Most students have to take on some sort of financial aid to attend college and more than likely that will include student loans. While many are aware that they will have to repay the loans, few of them realize how their student loans will affect their finances in the long run.

Your Credit Score
Your credit score will play a vital role in your financial future, as it gives lenders a general idea of how financially responsible you are, how much you rely on credit and whether you make your payments. Using this and other related information, lenders decide if you are a good credit risk. This not only affects whether they will lend you money or finance your home, car or other items, but it could also determine whether you are able to get loans and financing at competitively low rates.

If you have a low credit score, you may not be eligible for loans without a co-signer that has good credit score, or the loans you receive may be at rates that are higher than what is available to people with good credit scores.

How Student Loans Affect Your Credit
Student loans have the same effect that most forms of debt have on your credit. If you make timely payments, your credit score will not be adversely affected. If you miss payments and payment deadlines, it could result in your credit score being lowered.

Repayment of student loans creates a challenge for many college graduates, as the repayment amounts are usually large when compared with the entry level salaries that they receive. It is even worse for those who are unable to find jobs. Consider that the U.S. unemployment rate is a staggering 8.1% and a significant amount of the unemployed are college graduates. It also doesn't help that college is starting to become more expensive, with the price of college tuition rising faster than the average income for families.

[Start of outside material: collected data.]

(** [peek] on a [Success] with a truthy value calls [func] once on it and
    returns the receiver. *)
Lemma peek_truthy {B : Type} (func : callback W value B) this h w n v (y : B) w' :
  h !! this = Some (Success v) ->
  ToBoolean v = true ->
  func v w = Return y w' ->
  peek (counted func) this (mkStore h (w, n)) = Return this (mkStore h (w', S n)).
Proof.
  intros H Htruthy Hf. unfold peek. js_method H. rewrite Htruthy.
  unfold bind, call, counted, ret. simpl. rewrite Hf. reflexivity.
Qed.

(** [peek] on a [Failure] does not call [func] and returns the receiver. *)
Lemma peek_Failure {B : Type} (func : callback W value B) this (s : store E W) e :
  heap s !! this = Some (Failure e) ->
  peek func this s = Return this s.
Proof. intros H. unfold peek. js_method H. reflexivity. Qed.

(** [onFailurePeek] calls [func] once on the error of a [Failure], never on
    a [Success], and returns the receiver. *)
Lemma onFailurePeek_spec {B : Type} (func : callback W E B) this h w n :
  (forall e (y : B) w',
     h !! this = Some (Failure e) ->
     func e w = Return y w' ->
     onFailurePeek (counted func) this (mkStore h (w, n))
     = Return this (mkStore h (w', S n))) /\
  (forall v,
     h !! this = Some (Success v) ->
     onFailurePeek (counted func) this (mkStore h (w, n))
     = Return this (mkStore h (w, n))).
Proof.
  split.
  - intros e y w' H Hf. unfold onFailurePeek. js_method H.
    unfold bind, call, counted, ret. simpl. rewrite Hf. reflexivity.
  - intros v H. unfold onFailurePeek. js_method H. reflexivity.
Qed.

(** C1, where the code departs from it.  On [Result.of(0)], [Result.of("")]
    and [Result.of(false)], all three a [Success], [peek] returns the receiver
    without calling [func]: the call count stays [n] and the world stays [w],
    for every [func].  [peek] tests the truthiness of [_data], where every
    other method tests [_error]. *)
Theorem peek_skips_falsy_success {B : Type} (func : callback W value B) w n :
  let run v := peek (counted func) 0 (mkStore [@Success E v] (w, n)) in
  run (num 0) = Return 0 (mkStore [Success (num 0)] (w, n)) /\
  run (str "") = Return 0 (mkStore [Success (str "")] (w, n)) /\
  run (boolean false) = Return 0 (mkStore [Success (boolean false)] (w, n)).
Proof. repeat split. Qed.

Ways to Manage Student Loans
If it ever gets to a point where you cannot afford to make your loan repayments, you have a few options that can help to either suspend or lower repayments.

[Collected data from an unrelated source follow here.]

(* ===== verification/GoVal.v ===== *)
(** * Go values and the task context (domain/model/context.go)

    [val] is the part of Go's [any] the program stores in outputs and
    parameters; [Context] is the variable map a task reads and writes. *)
From Stdlib Require Import ZArith Lia SpecFloat Ascii String.
From stdpp Require Import base gmap strings list.
From S2P Require Import Prelude.
Set Warnings "-register-all,-clear-no-such-hyp,-level-tolerance".

(** The types of slices and maps: [[]any], [[]string], [map[string]any] and
    [[]map[string]any]. *)
Inductive ref_type : Type := TList | TStrs | TMap | TMaps.

(** Dynamic values, by dynamic type.  [VNil] is the nil interface, [VNilRef] a
    slice or map that is nil: its interface is not.  [VNumber] is [json.Number],
    [VStrs] is [[]string], [VList] is [[]any] and [VMaps] is
    [[]map[string]any], each of them made; strings are sequences of bytes. *)
Inductive val : Type :=
| VNil
| VNilRef (t : ref_type)
| VBool (b : bool)
| VInt (n : Z)
| VInt64 (n : Z)
| VFloat32 (f : spec_float)
| VFloat64 (f : spec_float)
| VNumber (s : string)
| VString (s : string)
| VList (l : list val)
| VStrs (l : list string)
| VMap (m : gmap string val)
| VMaps (l : list (gmap string val)).

(** [map[string]any].  A nil map and an empty one have the same lookups and
    iterations; where the code tells them apart the type is [option vmap]. *)
Abbreviation vmap := (gmap string val).

(** What Go leaves to the implementation: the [int] of a float whose
    truncation is not representable. *)
Class GoPlatform := { float_to_int_out_of_range : spec_float -> Z }.

(** amd64's CVTTSD2SQ. *)
Definition amd64 : GoPlatform := {| float_to_int_out_of_range := fun _ => minInt64 |}.

(** Truncation toward zero of a finite float; [None] for NaN and infinities. *)
Definition float_trunc (f : spec_float) : option Z :=
  match f with
  | S754_zero _ => Some 0
  | S754_infinity _ | S754_nan => None
  | S754_finite s m e =>
      let a := if 0 <=? e then Zpos m * 2 ^ e else Zpos m / 2 ^ (- e) in
      Some (if s then - a else a)
  end.

Definition float_to_int `{GoPlatform} (f : spec_float) : Z :=
  match float_trunc f with
  | Some z => if (minInt64 <=? z) && (z <=? maxInt64) then z
              else float_to_int_out_of_range f
  | None => float_to_int_out_of_range f
  end.

(** [float64(n)], rounded to nearest even. *)
Definition float_of_int (n : Z) : spec_float := binary_normalize 53 1024 n 0 false.

(** [strconv.ParseInt(s, 10, 64)]: an optional sign, then decimal digits. *)
Definition digit_of (c : ascii) : option Z :=
  let n := Z.of_nat (nat_of_ascii c) in
  if (48 <=? n) && (n <=? 57) then Some (n - 48) else None.

Fixpoint parse_digits (acc : Z) (s : string) : option Z :=
  match s with
  | EmptyString => Some acc
  | String c s' => d ← digit_of c; parse_digits (10 * acc + d) s'
  end.

Definition parse_nat (s : string) : option Z :=
  match s with EmptyString => None | _ => parse_digits 0 s end.

Definition parse_int64 (s : string) : option Z :=
  n ← match s with
      | String c s' =>
          if (c =? "-")%char then Z.opp <$> parse_nat s'
          else if (c =? "+")%char then parse_nat s' else parse_nat s
      | EmptyString => None
      end;
  if (minInt64 <=? n) && (n <=? maxInt64) then Some n else None.

(** [strconv.ParseFloat(s, 64)] on a JSON number, rounded to nearest even. *)
Fixpoint split_digits (acc : Z) (n : Z) (s : string) : Z * Z * string :=
  match s with
  | String c s' =>
      match digit_of c with
      | Some d => split_digits (10 * acc + d) (n + 1) s'
      | None => (acc, n, s)
      end
  | EmptyString => (acc, n, s)
  end.

(** [m * 10 ^ e], in a format; exponents beyond its range are cut off. *)
Definition decimal_to (prec emax : Z) (neg : bool) (m e : Z) : spec_float :=
  match m with
  | Zpos p =>
      if 400 <? e then S754_infinity neg
      else if 0 <=? e then binary_normalize prec emax ((if neg then -1 else 1) * (m * 10 ^ e)) 0 false
      else match 10 ^ (- Z.max e (-2000)) with
           | Zpos q => SFdiv prec emax (S754_finite neg p 0) (S754_finite false q 0)
           | _ => S754_zero neg
           end
  | _ => S754_zero neg
  end.

Definition float_of_decimal (neg : bool) (m e : Z) : spec_float := decimal_to 53 1024 neg m e.

Definition parse_exponent (s : string) : option Z :=
  match s with
  | EmptyString => Some 0
  | String c s' =>
      if (c =? "e")%char || (c =? "E")%char then parse_int64 s' else None
  end.

Definition parse_float64 (s : string) : option spec_float :=
  let '(neg, s) := match s with
                   | String c s' => if (c =? "-")%char then (true, s') else (false, s)
                   | EmptyString => (false, s)
                   end in
  let '(m, n, s) := split_digits 0 0 s in
  let '(m, k, s) := match s with
                    | String c s' =>
                        if (c =? ".")%char then
                          let '(m', k, s'') := split_digits m 0 s' in (m', k, s'')
                        else (m, 0, s)
                    | EmptyString => (m, 0, s)
                    end in
  if n + k =? 0 then None
  else match parse_exponent s with
       | Some e =>
           match float_of_decimal neg m (e - k) with
           | S754_infinity _ => None
           | f => Some f
           end
       | None => None
       end.

(** [float64(f)] of a [float32]: the same number. *)
Definition float_of_32 (f : spec_float) : spec_float :=
  match f with
  | S754_finite s m e => binary_normalize 53 1024 (if s then Zneg m else Zpos m) e s
  | _ => f
  end.

(** [strconv.AppendFloat(_, f, _, -1, 32)]: of the decimals with the fewest
    digits that read back as the [float32], the nearest.  [num / den] is its
    absolute value and [10 ^ k] the first power of ten above it. *)
Definition same_float (f g : spec_float) : bool :=
  match f, g with
  | S754_finite s m e, S754_finite s' m' e' => Bool.eqb s s' && Pos.eqb m m' && Z.eqb e e'
  | S754_zero s, S754_zero s' => Bool.eqb s s'
  | _, _ => false
  end.

Definition over_power (num den k : Z) : Z * Z :=
  if 0 <=? k then (num, den * 10 ^ k) else (num * 10 ^ (- k), den).

Fixpoint power_above (fuel : nat) (num den k : Z) : Z :=
  match fuel with
  | O => k
  | S fuel' =>
      let '(a, b) := over_power num den k in
      if a <? b then k else power_above fuel' num den (k + 1)
  end.

Fixpoint shortest (fuel : nat) (f : spec_float) (neg : bool) (num den k digits : Z) : Z * Z :=
  let e := k - digits in
  let '(a, b) := over_power num den e in
  let q := a / b in
  let r := a mod b in
  let near := if (2 * r <? b) || (2 * r =? b) && Z.even q then q else q + 1 in
  let far := if near =? q then q + 1 else q in
  match fuel with
  | O => (near, e)
  | S fuel' =>
      if same_float (decimal_to 24 128 neg near e) f then (near, e)
      else if same_float (decimal_to 24 128 neg far e) f then (far, e)
      else shortest fuel' f neg num den k (digits + 1)
  end.

(** What a [float32] reads as when its shortest decimal is read as a
    [float64]. *)
Definition reread_32 (f : spec_float) : spec_float :=
  match f with
  | S754_finite s m e =>
      let '(num, den) := if 0 <=? e then (Zpos m * 2 ^ e, 1) else (Zpos m, 2 ^ (- e)) in
      let '(d, e10) := shortest 9 f s num den (power_above 100 num den (-50)) 1 in
      float_of_decimal s d e10
  | _ => f
  end.

(** ** Context *)
Module Context.

Record Context := MkContext { vars : vmap }.

Definition SkipGroupsKey : string := "__vibeflow_skip_groups".
Definition BranchKey : string := "__vibeflow_branch".
Definition ApprovalKey : string := "__vibeflow_approval".

Definition NewContext : Context := MkContext ∅.

(** Copies key by key; [NewContextFromMap] takes the map itself. *)
Definition NewContextWith (params : vmap) : Context :=
  MkContext (map_fold (fun k v m => <[k := v]> m) ∅ params).

Definition NewContextFromMap (m : vmap) : Context := MkContext m.

Definition Set_ (c : Context) (key : string) (value : val) : Context :=
  MkContext (<[key := value]> (vars c)).

Definition Get (c : Context) (key : string) : option val := vars c !! key.

Definition GetString (c : Context) (key : string) : option string :=
  match Get c key with Some (VString s) => Some s | _ => None end.

Definition GetInt `{GoPlatform} (c : Context) (key : string) : option Z :=
  match Get c key with
  | Some (VInt n) => Some n
  | Some (VInt64 n) => Some n
  | Some (VFloat64 f) => Some (float_to_int f)
  | Some (VNumber s) => parse_int64 s
  | _ => None
  end.

Definition GetInt64 `{GoPlatform} (c : Context) (key : string) : option Z :=
  match Get c key with
  | Some (VInt64 n) => Some n
  | Some (VInt n) => Some n
  | Some (VFloat64 f) => Some (float_to_int f)
  | Some (VNumber s) => parse_int64 s
  | _ => None
  end.

Definition GetFloat64 (c : Context) (key : string) : option spec_float :=
  match Get c key with
  | Some (VFloat64 f) => Some f
  | Some (VFloat32 f) => Some (float_of_32 f)
  | Some (VInt n) => Some (float_of_int n)
  | Some (VInt64 n) => Some (float_of_int n)
  | Some (VNumber s) => parse_float64 s
  | _ => None
  end.

Definition GetBool (c : Context) (key : string) : option bool :=
  match Get c key with Some (VBool b) => Some b | _ => None end.

(** All items of a [[]any] must be strings. *)
Fixpoint strings_of (l : list val) : option (list string) :=
  match l with
  | [] => Some []
  | VString s :: l' => ss ← strings_of l'; Some (s :: ss)
  | _ :: _ => None
  end.

Definition GetStringSlice (c : Context) (key : string) : option (list string) :=
  match Get c key with
  | Some (VList arr) => strings_of arr
  | Some (VStrs ss) => Some ss
  | Some (VNilRef TList) | Some (VNilRef TStrs) => Some []
  | _ => None
  end.

Definition GetMap (c : Context) (key : string) : option vmap :=
  match Get c key with
  | Some (VMap m) => Some m
  | Some (VNilRef TMap) => Some ∅
  | _ => None
  end.

Definition GetAll (c : Context) : vmap :=
  map_fold (fun k v m => <[k := v]> m) ∅ (vars c).

Definition SkipGroups (c : Context) (n : Z) : Context := Set_ c SkipGroupsKey (VInt n).

Definition GetSkipGroups `{GoPlatform} (c : Context) : Z :=
  match Get c SkipGroupsKey with
  | Some (VFloat64 f) => float_to_int f
  | Some (VInt n) => n
  | Some (VInt64 n) => n
  | _ => 0
  end.

Definition SetBranch (c : Context) (name : string) : Context :=
  Set_ c BranchKey (VString name).

Definition GetBranch (c : Context) : string :=
  match Get c BranchKey with Some (VString s) => s | _ => "" end.

Definition SetApproval (c : Context) (msg : string) : Context :=
  Set_ c ApprovalKey (VString msg).

Definition GetApproval (c : Context) : string :=
  default "" (GetString c ApprovalKey).

(** ** Lemmas *)

(** Copying a map entry by entry gives the map. *)
Lemma copy_map_eq (m : vmap) : map_fold (fun k v m' => <[k := v]> m') ∅ m = m.
Proof.
  apply (map_fold_weak_ind (fun (r : vmap) (m : vmap) => r = m)); [done|].
  intros k v m' r _ ->. done.
Qed.

Lemma GetAll_eq (c : Context) : GetAll c = vars c.
Proof. apply copy_map_eq. Qed.

Lemma NewContextWith_eq (m : vmap) : NewContextWith m = MkContext m.
Proof. unfold NewContextWith. by rewrite copy_map_eq. Qed.

Lemma Get_Set (c : Context) k v : Get (Set_ c k v) k = Some v.
Proof. unfold Get, Set_. cbn. apply lookup_insert_eq. Qed.

Lemma Get_Set_ne (c : Context) k k' v : k <> k' -> Get (Set_ c k v) k' = Get c k'.
Proof. intros. unfold Get, Set_. cbn. by apply lookup_insert_ne. Qed.

#[export] Hint Rewrite GetAll_eq NewContextWith_eq Get_Set : vibe_rw.

End Context.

Consolidation is combining several loans into one so that you have one repayment to make instead of multiple repayments. Usually, repayment is lower, but you may have a longer repayment period. For federal loans, the Federal Direct Student Loan Program allows you to consolidate most federal loans. In the case of private loans, you can apply for a loan and use it to pay off multiple private loans, so as to consolidate the amount and roll multiple repayments into one. Caution: Before you apply for a consolidation loan, check the interest rate to determine if your repayments will be higher, and if it would cost you more in the long run.

Deferring your student loans means that you postpone repayments until a later date, and interest does not accrue on the amount if the loan is subsidized. You are required to meet certain requirements in order to be able to defer your student loans, such as:

  • You must be enrolled at least half time in an eligible postsecondary school or studying full time in a graduate fellowship program or an approved disability rehabilitation program
  • You must be unemployed or meet our rules for economic hardship (limited to three years)
  • You must be in the Armed Forces

Similar to a deferment, forbearance allows you to temporarily stop making payments on your loan, temporarily make smaller payments or extend the time for making payments. Reasons for getting forbearance include:

  • Illness
  • Financial hardship
  • Serving in a medical or dental internship or residency

With forbearance, interest continues to accrue at the rate at which the loan was made. You also are not eligible for either deferment or forbearance if you have defaulted on your student loans.

The Bottom line
Effective management of your student loans can help to build your credit score, and make you attractive to lenders. If you find that you are unable to meet payment deadlines or afford repayment amounts, contact the lender immediately and discuss alternative solutions. These can help you to effectively manage your credit score and reduce the burden you would face from bills that you cannot afford to repay.